Psychoemotional disorders such as depression and anxiety are associated with adverse life experiences, but the precise mechanisms underlying the induction of psychopathologies, particularly anxiety, remain unclear. Among...Psychoemotional disorders such as depression and anxiety are associated with adverse life experiences, but the precise mechanisms underlying the induction of psychopathologies, particularly anxiety, remain unclear. Among the wide range of biological alterations triggered by stressors, two systems - the hypothalamic-pituitary-adrenocortical (HPA) axis and the immune system - have been most extensively studied. Activation of the HPA axis leads to a rapid increase in glucocorticoids (cortisol in humans and corticosterone in rodents), which play a central role in coordinating adaptive stress responses. However, this increase can also lead to the development of psychopathologies. Elevated levels of peripheral and central proinflammatory cytokines have been reported in both patients with anxiety symptoms and laboratory animals. Elucidating the contribution of immune and glucocorticoid responses to stress-related behavioral outcomes is complicated by complex and bidirectional interactions between these systems. While corticosterone, consistent with the well-established immunosuppressive activity of glucocorticoids, can exert anti-inflammatory effects, elevated levels of this hormone may also promote systemic inflammation by enhancing the production of proinflammatory cytokines.

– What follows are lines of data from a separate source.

(** C4 fails on the program: a file that cannot be read makes
    [encrypt_tree] raise, and the whole program with it; the failure is
    not logged and the file after it is not encrypted. *)
Lemma encrypt_tree_aborts_on_unreadable_file :
  (let r := @encrypt_tree sample_platform 50 ["r"] ["e"] ["k"] false [] false false
              (initial fs_unreadable) in
   fst r = Raised (OSError EACCES ["r"; "a.txt"])
   /\ os.is_file (fs (snd r)) ["r"; "b.txt"] = true
   /\ os.read_bytes (fs (snd r)) ["r"; "b.txt"] = os.Success (text "public")
   /\ os.path_exists (fs (snd r)) ["e"; "b.txt.enc"] = false
   /\ out (snd r) = ["Wrote key file: /k"; "encrypt /r/a.txt -> /e/a.txt.enc"])
  /\ (let r := @main sample_platform 50 encrypt_apply (initial fs_unreadable) in
      fst r = Raised (OSError EACCES ["r"; "a.txt"])
      /\ os.path_exists (fs (snd r)) ["e"; "b.txt.enc"] = false
      /\ out (snd r) = ["Wrote key file: /k"; "encrypt /r/a.txt -> /e/a.txt.enc"]).
Proof. split; repeat split. Qed.

(** Where the sibling loop of [find_duplicates] meets the same file, it
    skips it and goes on. *)
Lemma find_duplicates_skips_unreadable_file :
  fst (@find_duplicates sample_platform 50 ["r"] false [] (initial fs_unreadable)) = Ok []
  /\ hashed (snd (@find_duplicates sample_platform 50 ["r"] false []
                    (initial fs_unreadable)))
     = [["r"; "a.txt"]; ["r"; "b.txt"]].
Proof. split; reflexivity. Qed.

(** C6 as it was stated fails: a symbolic link that dangles during the
    first run is not a file then; the first run moves the file that it
    points to into place, and the second run moves the link.  So it is
    for [organize_files] and for the whole program run twice. *)
Lemma organize_second_run_moves_link :
  (let organize :=
     @organize_files sample_platform 20 ["r"] "ext" ["r"; "_organized"] false []
       false in
   exists st1 st2,
     organize (initial fs_dangling) = (Ok 1, st1)
     /\ organize st1 = (Ok 1, st2)
     /\ out st2 = out st1 ++ ["move /r/l.md -> /r/_organized/md/l.md"])
  /\ (let tidy := @main sample_platform 30 organize_ext_apply in
      exists st1 st2,
        tidy (initial fs_dangling) = (Ok 0%Z, st1)
        /\ out st1 = ["move /r/a.txt -> /r/_organized/txt/a.txt";
                      "Organize: 1 files moved."; "Done."]
        /\ tidy st1 = (Ok 0%Z, st2)
        /\ out st2 = out st1 ++ ["move /r/l.md -> /r/_organized/md/l.md";
                                 "Organize: 1 files moved."; "Done."]).
Proof.
  split.
  - eexists. eexists. split; [vm_compute; reflexivity|].
    split; vm_compute; reflexivity.
  - eexists. eexists. split; [vm_compute; reflexivity|].
    split; [vm_compute; reflexivity|]. split; vm_compute; reflexivity.
Qed.

(** With the suffixes of pathlib before Python 3.14, a second file named
    [a.] is moved to [noext/a.__1], whose suffix is [.__1]: the second
    run moves it again. *)
Lemma organize_second_run_moves_dotted :
  let organize :=
    @organize_files sample_platform 30 ["r"] "ext" ["r"; "_organized"] false [] false in
  exists st1 st2,
    organize (initial fs_dotted) = (Ok 2, st1)
    /\ organize st1 = (Ok 1, st2)
    /\ out st2
       = out st1 ++ ["move /r/_organized/noext/a.__1 -> /r/_organized/__1/a.__1"].
Proof.
  eexists. eexists. split; [vm_compute; reflexivity|].
  split; vm_compute; reflexivity.
Qed.
(** The layer matches the request (method and path). *)
Definition matches (l : Layer) (req : Request) : Prop :=
  exists req', layerMatch l req = Matched req'.

(** The layer lets the request go on: it does not match, or its handler
    calls [next()]. *)
Definition passes (w : World) (req : Request) (l : Layer) : bool :=
  match layerMatch l req with
  | Matched req' =>
      match runHandler w (layerHandler l) req' with
      | Pass => true
      | _ => false
      end
  | _ => true
  end.

(** No layer of the stack keeps the request (the request is unmatched). *)
Definition fallsThrough (w : World) (layers : list Layer) (req : Request) : bool :=
  forallb (passes w req) layers.

(** The fallback stage, when it is installed. *)
Definition fallback (w : World) : list Layer :=
  if isProduction (processEnv w) then [Use catchAll] else [].

(** The stack before the bootstrap callback runs. *)
Definition preFallback (w : World) : list Layer := stack (run initial (topLevel w)).

(** The two answers of the fallback stage. *)
Definition spaAnswer (w : World) : Response :=
  if existsSync w (indexPath w)
  then {| status := 200; body := FileBody (indexPath w) |}
  else {| status := 404; body := TextBody "Frontend build not found" |}.

(** Statements that neither install the fallback stage nor listen, and
    statements that leave the table-create statement alone. *)
Definition quiet (a : Action) : Prop :=
  match a with
  | AppUse l => l <> Use catchAll
  | AppListen _ => False
  | _ => True
  end.
Definition noSql (a : Action) : Prop :=
  match a with
  | SqlIssue | SqlSettle _ => False
  | _ => True
  end.

(** The script before and after the completion of the table-create
    statement. *)
Definition beforeSettle (w : World) : list Action := topLevel w ++ [SqlIssue].
Definition afterSettle (w : World) (r : SqlResult) : list Action :=
  match r with
  | inr _ => [ Log "Database initialized successfully" ]
  | inl _ => [ Log "Error initDB" ]
  end ++ afterInit w.
Lemma last_nonempty (l : list ascii) (c d d' : ascii) :
  last (c :: l) d = last (c :: l) d'.
Proof.
  revert c; induction l as [|x l IH]; intros c; [reflexivity|].
  change (last (c :: x :: l) d) with (last (x :: l) d).
  change (last (c :: x :: l) d') with (last (x :: l) d').
  apply IH.
Qed.

(** The parity of a base-16 numeral is the parity of its last digit. *)
Lemma hex_fold_parity (l : list ascii) :
  forall acc c,
    forallb Spec.is_hex_digit (c :: l) = true ->
    Z.even (fold_left Spec.hex_step (c :: l) acc)
    = existsb (Ascii.eqb (last (c :: l) c))
              (list_ascii_of_string "02468aceACE").
Proof.
  induction l as [|c' r IH]; intros acc c Hall.
  - simpl in Hall. apply andb_prop in Hall as [Hc _].
    destruct (is_hex_digit_nibble c Hc) as [d Hd].
    cbn [fold_left last]. unfold Spec.hex_step. rewrite Hd.
    replace (16 * acc + d) with (d + 2 * (8 * acc)) by lia.
    rewrite Z.even_add_mul_2. now apply nibble_parity.
  - change (fold_left Spec.hex_step (c :: c' :: r) acc)
      with (fold_left Spec.hex_step (c' :: r) (Spec.hex_step acc c)).
    change (forallb Spec.is_hex_digit (c :: c' :: r))
      with (Spec.is_hex_digit c && forallb Spec.is_hex_digit (c' :: r)) in Hall.
    apply andb_prop in Hall as [_ Hr].
    rewrite (IH (Spec.hex_step acc c) c' Hr).
    change (last (c :: c' :: r) c) with (last (c' :: r) c).
    now rewrite (last_nonempty r c' c c').
Qed.

Lemma last_char_last (c : ascii) (r : string) :
  Spec.last_char (String c r) = Some (last (list_ascii_of_string (String c r)) c).
Proof.
  revert c; induction r as [|c' r IH]; intros c; [reflexivity|].
  change (Spec.last_char (String c (String c' r))) with (Spec.last_char (String c' r)).
  rewrite IH. f_equal.
  change (list_ascii_of_string (String c (String c' r)))
    with (c :: list_ascii_of_string (String c' r)).
  change (list_ascii_of_string (String c' r)) with (c' :: list_ascii_of_string r).
  change (last (c :: c' :: list_ascii_of_string r) c)
    with (last (c' :: list_ascii_of_string r) c).
  apply last_nonempty.
Qed.
(** * cloudantic: the DynamoDB object-document mapper (schema/odm.py)

    A shallow embedding of [DynamoDB] and [DynaModel] from
    [cloudantic/schema/odm.py]: key derivation ([pk_], [sk_]), the shared
    table name, the key-condition builder of [query], model construction and
    the table life cycle.

    Conventions.
    - Python [str] is [string]; comparison of [str] is lexicographic on code
      points, which on UTF-8 bytes is [String.compare].
    - A Python [dict] with string keys is a [gmap string _].
    - A raised exception is the [Raise] case of [result]; store calls thread
      an explicit state that also records every request sent to the store. *)

From Stdlib Require Import ZArith String Ascii List.
From stdpp Require Import base gmap strings list sorting pretty.

Open Scope string_scope.

(** ** Python values and exceptions *)

(** The values a model attribute (or a [Field] keyword) can hold.  [VEnum]
    is a member of an [enum.Enum] class: [member] is what [str] prints for
    it (["Color.RED"]), [value] is its [.value].  [VObject] stands for any
    other object (a [datetime], a [UUID]), known by what [str] returns. *)
Inductive pyval : Type :=
| VNone
| VBool (b : bool)
| VInt (z : Z)
| VStr (s : string)
| VEnum (member : string) (value : pyval)
| VObject (str_ : string).

#[global] Instance pyval_eq_dec : EqDecision pyval.
Proof.
  intros x; induction x; intros []; try (right; discriminate);
    try (left; reflexivity).
  - destruct (decide (b = b0)); [left | right]; congruence.
  - destruct (decide (z = z0)); [left | right]; congruence.
  - destruct (decide (s = s0)); [left | right]; congruence.
  - destruct (decide (member = member0)), (IHx value); [left | right ..];
      congruence.
  - destruct (decide (str_ = str_0)); [left | right]; congruence.
Defined.

(** [str(v)]. *)
Definition py_str (v : pyval) : string :=
  match v with
  | VNone => "None"
  | VBool true => "True"
  | VBool false => "False"
  | VInt z => pretty z
  | VStr s => s
  | VEnum member _ => member
  | VObject s => s
  end.

(** Truth value of [v] in [if v:]. *)
Definition truthy (v : pyval) : bool :=
  match v with
  | VNone => false
  | VBool b => b
  | VInt z => negb (z =? 0)%Z
  | VStr s => negb (String.eqb s "")
  | VEnum _ _ => true
  | VObject _ => true
  end.

(** [key.value if isinstance(key, Enum) else key]. *)
Definition enum_value (key : pyval) : pyval :=
  match key with
  | VEnum _ value => value
  | _ => key
  end.

(** The exceptions the module raises or lets through.  [ValueError] is what
    the code raises for a missing key field (["No partition key found"],
    ["No sort key found"]), for an operator it does not translate
    (["Invalid sort key"]) and for a tuple unpacking of the wrong length.
    [ClientError] and [WaiterError] are botocore's. *)
Inductive exn : Type :=
| ValueError (msg : string)
| AttributeError (attr : string)
| KeyError (key : string)
| TypeError (msg : string)
| ClientError (code : string)
| WaiterError (msg : string).

Inductive result (A : Type) : Type :=
| Ok (a : A)
| Raise (e : exn).
Arguments Ok {A} a.
Arguments Raise {A} e.

#[global] Instance result_ret : MRet result := fun A a => Ok a.

#[global] Instance result_bind : MBind result := fun A B k r =>
  match r with
  | Ok a => k a
  | Raise e => Raise e
  end.

Definition is_ok {A} (r : result A) : bool :=
  match r with Ok _ => true | Raise _ => false end.

(** ** Model classes and instances *)

(** A pydantic [ModelField]: [field.name] and [field.field_info.extra], the
    extra keywords given to [Field(...)] such as [pk=True]. *)
Record ModelField : Type := {
  name : string;
  extra : gmap string pyval
}.

(** A subclass of [DynaModel]: [cls.__name__] and [cls.__fields__.values()]
    in declaration order. *)
Record ModelClass : Type := {
  __name__ : string;
  __fields__ : list ModelField
}.

(** An instance: its class and its attribute dictionary. *)
Record DynaModel : Type := {
  __class__ : ModelClass;
  __dict__ : gmap string pyval
}.

(** [getattr(self, name)]. *)
Definition getattr (self : DynaModel) (attr : string) : result pyval :=
  match __dict__ self !! attr with
  | Some v => Ok v
  | None => Raise (AttributeError attr)
  end.

(** [self.attr = v]. *)
Definition setattr (self : DynaModel) (attr : string) (v : pyval) : DynaModel :=
  {| __class__ := __class__ self; __dict__ := <[attr := v]> (__dict__ self) |}.

(** [field.field_info.extra.get(flag)] taken as a condition. *)
Definition extra_flag (flag : string) (field : ModelField) : bool :=
  match extra field !! flag with
  | Some v => truthy v
  | None => false
  end.

(** ** Key derivation *)

(** The loop of [DynaModel.pk_] over the remaining fields. *)
Fixpoint pk_loop (self : DynaModel) (fields : list ModelField) : result string :=
  match fields with
  | [] => Raise (ValueError "No partition key found")
  | field :: rest =>
      if extra_flag "pk" field then
        key ← getattr self (name field);
        Ok (__name__ (__class__ self) +:+ "#" +:+ py_str (enum_value key))
      else pk_loop self rest
  end.

Definition pk_ (self : DynaModel) : result string :=
  pk_loop self (__fields__ (__class__ self)).

(** The loop of [DynaModel.sk_]: [keys] is the list built so far. *)
Fixpoint sk_loop (self : DynaModel) (fields : list ModelField)
    (keys : list string) : result (list string) :=
  match fields with
  | [] => Ok keys
  | field :: rest =>
      if extra_flag "sk" field then
        key ← getattr self (name field);
        sk_loop self rest (keys ++ [py_str (enum_value key)])
      else sk_loop self rest keys
  end.

Definition sk_ (self : DynaModel) : result string :=
  keys ← sk_loop self (__fields__ (__class__ self)) [];
  if (length keys =? 0)%nat then Raise (ValueError "No sort key found")
  else Ok (String.concat "#" keys).
(* ===================================================================== *)
(** ** Requests and waits *)
(* ===================================================================== *)

(** The waits of the retry loop: one at most for each attempt, none longer
    than the rate-limit wait of its attempt; a page that is returned
    reports success. *)
Lemma attempts_waits (net : nat -> Z -> http_outcome) (start : Z)
    (range : list nat) (w : world) :
  let r := attempts net start range w in
  (∃ waits, slept (snd r) = slept w ++ waits
            ∧ (length waits ≤ length range)%nat
            ∧ foldr Z.add 0 waits
              ≤ foldr Z.add 0 (map (fun a => 60 * (Z.of_nat a + 1)) range)
            ∧ Forall (fun x => 10 ≤ x) waits)
  ∧ (range ≠ [] → (requests w < requests (snd r))%nat)
  ∧ ∀ data, fst r = Returned (Some data) → success data = true.
Proof.
  revert w. induction range as [|attempt range IH]; intros w.
  - cbn. split_and!; [|done..]. exists []. rewrite app_nil_r.
    split_and!; [done| |done|constructor]. done.
  - cbv zeta. rewrite attempts_cons. cbv zeta.
    set (w1 := {| requests := S (requests w); slept := slept w |}).
    assert (Hnext : ∀ x w2,
               requests w2 = S (requests w) → slept w2 = slept w ++ [x] →
               10 ≤ x ≤ 60 * (Z.of_nat attempt + 1) →
               let r := attempts net start range w2 in
               (∃ waits, slept (snd r) = slept w ++ waits
                  ∧ (length waits ≤ length (attempt :: range))%nat
                  ∧ foldr Z.add 0 waits
                    ≤ foldr Z.add 0
                        (map (fun a => 60 * (Z.of_nat a + 1))
                             (attempt :: range))
                  ∧ Forall (fun x => 10 ≤ x) waits)
               ∧ (attempt :: range ≠ [] → (requests w < requests (snd r))%nat)
               ∧ ∀ data, fst r = Returned (Some data) → success data = true).
    { intros x w2 Hr Hs Hx r.
      destruct (IH w2) as ((waits & Hw & Hl & Hsum & Hall) & Hreq & Hd).
      fold r in Hw, Hreq, Hd. split_and!; [|intros _|done].
      - exists (x :: waits). rewrite Hw, Hs, <- app_assoc.
        split_and!; [done|simpl; lia|simpl; lia|by constructor; [lia|]].
      - pose proof (attempts_requests net start range w2) as [Hle _].
        fold r in Hle. lia. }
    assert (Hstop : ∀ o : result (option page_data),
               (∀ data, o = Returned (Some data) → success data = true) →
               (∃ waits, slept (snd (o, w1)) = slept w ++ waits
                  ∧ (length waits ≤ length (attempt :: range))%nat
                  ∧ foldr Z.add 0 waits
                    ≤ foldr Z.add 0
                        (map (fun a => 60 * (Z.of_nat a + 1))
                             (attempt :: range))
                  ∧ Forall (fun x => 10 ≤ x) waits)
               ∧ (attempt :: range ≠ [] →
                  (requests w < requests (snd (o, w1)))%nat)
               ∧ ∀ data, fst (o, w1) = Returned (Some data) →
                         success data = true).
    { intros o Ho. split_and!; [|simpl; lia|done].
      exists []. rewrite app_nil_r. split_and!; [done|simpl; lia| |constructor].
      cbn [foldr map].
      assert (0 ≤ foldr Z.add 0
                    (map (fun a => 60 * (Z.of_nat a + 1)) range)); [|simpl; lia].
      clear. induction range; simpl; lia. }
    assert (Hexc : let r := on_request_exception attempt
                              (attempts net start range) w1 in
               (∃ waits, slept (snd r) = slept w ++ waits
                  ∧ (length waits ≤ length (attempt :: range))%nat
                  ∧ foldr Z.add 0 waits
                    ≤ foldr Z.add 0
                        (map (fun a => 60 * (Z.of_nat a + 1))
                             (attempt :: range))
                  ∧ Forall (fun x => 10 ≤ x) waits)
               ∧ (attempt :: range ≠ [] → (requests w < requests (snd r))%nat)
               ∧ ∀ data, fst r = Returned (Some data) → success data = true).
    { unfold on_request_exception, bind, sleep, ret.
      destruct (attempt <? max_retries - 1)%nat.
      - apply (Hnext 10); [done..|lia].
      - by apply (Hstop (Returned None)). }
    destruct (net (requests w) start) as [|status_code b]; [exact Hexc|].
    destruct (status_code =? 429).
    { apply (Hnext (60 * (Z.of_nat attempt + 1))); [done..|lia]. }
    destruct (raises_for_status status_code); [exact Hexc|].
    destruct b as [| |data];
      [exact Hexc|by apply (Hstop (Raised AttributeError))|].
    destruct (success data) eqn:Es; cbn [negb].
    + apply (Hstop (Returned (Some data))). by intros ? [= <-].
    + by apply (Hstop (Returned None)).
Qed.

Conversely, cytokines can modulate HPA axis activity, further influencing stress responses. The review summarizes experimental evidence on the roles of glucocorticoid hormones and the key proinflammatory cytokine interleukin-1β (IL-1β), as well as their interactions, in the development of stress-induced anxiety. A better understanding of these mechanisms may help clarify the pathophysiology of anxiety disorders.